(Excerpts from a dataset)
--

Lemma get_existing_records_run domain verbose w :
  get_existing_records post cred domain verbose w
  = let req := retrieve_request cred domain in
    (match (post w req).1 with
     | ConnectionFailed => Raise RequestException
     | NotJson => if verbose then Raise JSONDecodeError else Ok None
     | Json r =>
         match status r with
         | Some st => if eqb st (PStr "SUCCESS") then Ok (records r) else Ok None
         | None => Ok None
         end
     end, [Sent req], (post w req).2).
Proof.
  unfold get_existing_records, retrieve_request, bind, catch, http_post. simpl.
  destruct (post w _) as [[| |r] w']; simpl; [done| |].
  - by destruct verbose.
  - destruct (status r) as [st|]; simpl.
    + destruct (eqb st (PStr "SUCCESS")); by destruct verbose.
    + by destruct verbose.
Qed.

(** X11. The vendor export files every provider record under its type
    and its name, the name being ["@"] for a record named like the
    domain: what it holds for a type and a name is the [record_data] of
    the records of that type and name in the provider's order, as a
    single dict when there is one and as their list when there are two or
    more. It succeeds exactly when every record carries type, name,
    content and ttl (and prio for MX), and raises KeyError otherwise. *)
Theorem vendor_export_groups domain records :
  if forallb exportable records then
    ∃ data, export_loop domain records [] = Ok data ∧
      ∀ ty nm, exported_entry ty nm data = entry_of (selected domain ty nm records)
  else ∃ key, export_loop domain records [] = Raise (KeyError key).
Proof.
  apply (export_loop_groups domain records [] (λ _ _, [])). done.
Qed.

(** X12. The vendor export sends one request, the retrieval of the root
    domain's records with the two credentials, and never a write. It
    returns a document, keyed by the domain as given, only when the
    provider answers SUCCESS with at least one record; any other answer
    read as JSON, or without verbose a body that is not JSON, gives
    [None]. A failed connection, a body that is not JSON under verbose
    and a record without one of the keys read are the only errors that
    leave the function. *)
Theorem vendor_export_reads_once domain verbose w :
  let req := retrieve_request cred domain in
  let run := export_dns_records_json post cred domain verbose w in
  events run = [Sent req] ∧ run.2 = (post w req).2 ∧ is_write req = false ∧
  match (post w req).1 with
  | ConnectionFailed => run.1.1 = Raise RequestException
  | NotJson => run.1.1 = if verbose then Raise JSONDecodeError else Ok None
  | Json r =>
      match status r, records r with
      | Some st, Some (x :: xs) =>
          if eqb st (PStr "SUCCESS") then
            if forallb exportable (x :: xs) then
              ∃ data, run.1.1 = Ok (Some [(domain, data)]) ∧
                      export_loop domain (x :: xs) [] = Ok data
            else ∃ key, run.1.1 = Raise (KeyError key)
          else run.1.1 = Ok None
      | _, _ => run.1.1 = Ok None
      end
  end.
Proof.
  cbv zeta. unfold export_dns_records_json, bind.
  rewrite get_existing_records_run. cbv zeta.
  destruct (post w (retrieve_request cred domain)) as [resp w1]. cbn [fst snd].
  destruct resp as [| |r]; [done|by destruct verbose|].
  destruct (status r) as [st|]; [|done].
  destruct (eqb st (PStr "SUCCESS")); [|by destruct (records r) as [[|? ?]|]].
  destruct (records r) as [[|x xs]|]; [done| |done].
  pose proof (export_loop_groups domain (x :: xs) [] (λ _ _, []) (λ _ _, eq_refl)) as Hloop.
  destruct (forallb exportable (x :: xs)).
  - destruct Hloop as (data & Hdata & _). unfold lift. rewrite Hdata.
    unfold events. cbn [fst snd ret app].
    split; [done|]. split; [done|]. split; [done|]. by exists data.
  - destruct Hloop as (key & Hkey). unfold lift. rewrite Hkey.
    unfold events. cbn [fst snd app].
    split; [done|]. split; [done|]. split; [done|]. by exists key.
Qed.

--

→ Problem
Within the data, how many lines hold "unfold"? Respond with only the number.

→ Solution
6